Data format used by the Nova Flight Computer

1 unstable release

0.1.0 Mar 24, 2022

#14 in #tick

MIT license



The flight computer -> ground station data logging format.

This format is a one to one mapping of the fields that are available on the ground station


Flight computer data can be thought of as a stream of messages. Each message carries a piece of information about the flight computer along with a timestamp of when that message was generated.

Because standardizing time on embedded system is hard, this format uses a ticks based system, where the tick rate can be changed inside the format itself. This gives the flight computer lots of flexability to manage its time, while being able to very percisely report exactly when data samples were recorded. Tick 0 is when the flight computer wakes up and there are 1024 ticks per second by default.

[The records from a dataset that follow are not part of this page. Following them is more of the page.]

Lemma attemptLoop_frame (apiKeys0 : list ApiKeyData) (params : Params.t) :
  forall attemptedKeys st,
  let st' := snd (fst (attemptLoop apiKeys0 params attemptedKeys st)) in
  st' = set_sent (sent st')
          (set_world (world st')
             (set_globalKeyIndex (globalKeyIndex st')
                (set_apiKeys (apiKeys st') st))).
Proof.
  apply attemptLoop_rule
    with (P := fun _ st res =>
                 snd (fst res)
                 = set_sent (sent (snd (fst res)))
                     (set_world (world (snd (fst res)))
                        (set_globalKeyIndex (globalKeyIndex (snd (fst res)))
                           (set_apiKeys (apiKeys (snd (fst res))) st)))).
  - intros _ st _. destruct st; reflexivity.
  - intros att st k0 rest result st' _ Hcall. simpl.
    apply generateSpeech_frame in Hcall. rewrite Hcall. reflexivity.
  - intros att st k0 rest e st' r st'' attempts _ Hcall _ IH. simpl in *.
    apply generateSpeech_frame in Hcall. rewrite IH, Hcall. reflexivity.
Qed.

Lemma attemptLoop_rotates (apiKeys0 : list ApiKeyData) (params : Params.t) :
  forall attemptedKeys st,
  let res := attemptLoop apiKeys0 params attemptedKeys st in
  rotates apiKeys0 attemptedKeys (globalKeyIndex st) (snd res) /\
  globalKeyIndex (snd (fst res))
  = (globalKeyIndex st + N.of_nat (length (snd res)))%N.
Proof.
  apply attemptLoop_rule
    with (P := fun att st res =>
                 rotates apiKeys0 att (globalKeyIndex st) (snd res) /\
                 globalKeyIndex (snd (fst res))
                 = (globalKeyIndex st + N.of_nat (length (snd res)))%N).
  - intros att st _. simpl. split; [exact I | lia].
  - intros att st k0 rest result st' Hactive Hcall.
    apply generateSpeech_frame in Hcall. rewrite Hcall.
    cbn [rotates attemptOf at_attemptedKeys at_activeKeys at_index
         at_selectedKey snd fst].
    split; [|simpl; lia].
    split; [reflexivity|]. split; [symmetry; exact Hactive|].
    split; [reflexivity|]. split; [apply selectKey_nth_error | exact I].
  - intros att st k0 rest e st' r st'' attempts Hactive Hcall _ [IH1 IH2].
    apply generateSpeech_frame in Hcall. rewrite Hcall in IH1, IH2.
    cbn [rotates attemptOf at_attemptedKeys at_activeKeys at_index
         at_selectedKey snd fst] in *.
    split; [|simpl in *; lia].
    split; [reflexivity|]. split; [symmetry; exact Hactive|].
    split; [reflexivity|]. split; [apply selectKey_nth_error | exact IH1].
Qed.

Lemma activeKeysOf_In (apiKeys0 : list ApiKeyData) (attemptedKeys : StrSet.t)
  (k : ApiKeyData) :
  In k (activeKeysOf apiKeys0 attemptedKeys) <->
  In k apiKeys0 /\ isActive k = true /\ StrSet.has attemptedKeys (key k) = false.
Proof.
  unfold activeKeysOf, eligible. rewrite filter_In, andb_true_iff, negb_true_iff.
  tauto.
Qed.

Lemma attemptLoop_outcome (apiKeys0 : list ApiKeyData) (params : Params.t) :
  forall attemptedKeys st,
  let res := attemptLoop apiKeys0 params attemptedKeys st in
  let tried := map triedKey (snd res) in
  NoDup tried /\
  (forall k, In k tried ->
     StrSet.has attemptedKeys k = false /\
     exists c, In c apiKeys0 /\ isActive c = true /\ key c = k) /\
  match fst (fst res) with
  | Resolved payload =>
      exists before last,
        snd res = before ++ [last] /\
        at_outcome last = Resolved payload /\
        Forall isRejected before
  | Rejected e =>
      e = noActiveKeys /\
      Forall isRejected (snd res) /\
      forall c, In c apiKeys0 -> isActive c = true ->
        StrSet.has attemptedKeys (key c) = true \/ In (key c) tried
  end.
Proof.
  tidy.
  apply attemptLoop_rule
    with (P := fun att st res =>
      NoDup (map triedKey (snd res)) /\
      (forall k, In k (map triedKey (snd res)) ->
         StrSet.has att k = false /\
         exists c, In c apiKeys0 /\ isActive c = true /\ key c = k) /\
      match fst (fst res) with
      | Resolved payload =>
          exists before last,
            snd res = before ++ [last] /\
            at_outcome last = Resolved payload /\
            Forall isRejected before
      | Rejected e =>
          e = noActiveKeys /\
          Forall isRejected (snd res) /\
          forall c, In c apiKeys0 -> isActive c = true ->
            StrSet.has att (key c) = true \/ In (key c) (map triedKey (snd res))
      end).
  - intros att st Hnone. simpl. repeat split.
    + constructor.
    + contradiction.
    + contradiction.
    + constructor.
    + intros c Hin Hact. left.
      destruct (StrSet.has att (key c)) eqn:Hhas; [reflexivity|].
      assert (Hc : In c (activeKeysOf apiKeys0 att))
        by (apply activeKeysOf_In; auto).
      rewrite Hnone in Hc. contradiction.
  - intros att st k0 rest result st' Hactive _.
    pose proof (selectKey_In (globalKeyIndex st) k0 rest) as Hsel.
    rewrite <- Hactive in Hsel. apply activeKeysOf_In in Hsel.
    destruct Hsel as (Hin & Hact & Hhas).
    simpl. repeat split.
    + constructor; [simpl; tauto | constructor].
    + destruct H as [<-|[]]. assumption.
    + destruct H as [<-|[]]. eauto.
    + exists [], (attemptOf att st k0 rest (Resolved result)).
      repeat split. constructor.
  - intros att st k0 rest e st' r st'' attempts Hactive _ _ (IH1 & IH2 & IH3).
    pose proof (selectKey_In (globalKeyIndex st) k0 rest) as Hsel.
    rewrite <- Hactive in Hsel. apply activeKeysOf_In in Hsel.
    destruct Hsel as (Hin & Hact & Hhas).
    simpl in *. repeat split.
    + constructor; [|assumption].
      intros Hk. apply IH2 in Hk. destruct Hk as [Hk _].
      rewrite StrSet_has_add in Hk. unfold triedKey in Hk. simpl in Hk.
      rewrite String.eqb_refl in Hk. discriminate.
    + destruct H as [<-|Hk]; [assumption|].
      apply IH2 in Hk. destruct Hk as [Hk _].
      rewrite StrSet_has_add in Hk. apply orb_false_elim in Hk. tauto.
    + destruct H as [<-|Hk]; [eauto|].
      apply IH2 in Hk. tauto.
    + destruct r as [payload|e'].
      * destruct IH3 as (before & last & -> & Hlast & Hbefore).
        exists (attemptOf att st k0 rest (Rejected e) :: before), last.
        repeat split; try assumption.
        constructor; [eexists; reflexivity | assumption].
      * destruct IH3 as (-> & Hall & Hcover). repeat split.
        -- constructor; [eexists; reflexivity | assumption].
        -- intros c Hc Hcact. destruct (Hcover c Hc Hcact) as [Hh|Hh].
           ++ rewrite StrSet_has_add in Hh. apply orb_prop in Hh.
              destruct Hh as [Hh|Hh]; [|tauto].
              apply String.eqb_eq in Hh. right. left. exact Hh.
           ++ tauto.
Qed.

The data stream generally starts with BarometerCalibration, so that the ground station has the calibration constants it needs, and Data::TicksPerSecond to establish a custom data rate other than 1024. This is because these actions are done when the flight computer wakes up. The order of messages follows very closley with what the flight computer is doing at any one time, because the current implementation simply reads data, and then immediately records it.

Associated State

Any state change on the flight computer (such as a change in calibration constants, or tick rate) that would effect the reconstruction of the data format is always emitted and must be handled. Because of this, decoding implementations must maintain a certain abount of state and update it as new state messages are recieved in order to accuratly reconstruct what happened from the flight computer's point of view.


This is the gereral format, however implementations must not make assumptions about the order or quantity of each message type, with the following exceptions:

  1. Data::BarometerData messages will only follow after Data::BarometerCalibration messages have been sent before.

Ticks State Example

If the first message is a calibration message with Message::ticks_since_last_message set to 1024, because the default tick rate is 1024, we know that this message was emitted 1 second after flight computer woke up. If the second message is a TicksPerSecond message which changes the tick rate to 1,000,000/s, and ticks_since_last_message is set to 1024, this change happened 1 second after the calibration message, so 2 seconds total since wakeup. Once this message is processed, all future tick calculations must use the new tick rate. If the third message is a BarometerData message recieved 500,000 ticks after the TicksPerSecond message, because the new tick rate is 1,000,000 ticks per second, it has been 0.5 seconds since the last message or 2.5 seconds total since wakeup.

Format on the Wire

The format of the actual data on the wire is unstable and subject to change, however we plan to use postcard plus serde with these structs until a more efficent bit for bit format can be implemented. Perhaps we could make a crate that automates this process using smaller bit wrapper types U14, U20, u6, etc. to give hints to a proc macro so that enum tags can be packed with data more efficently.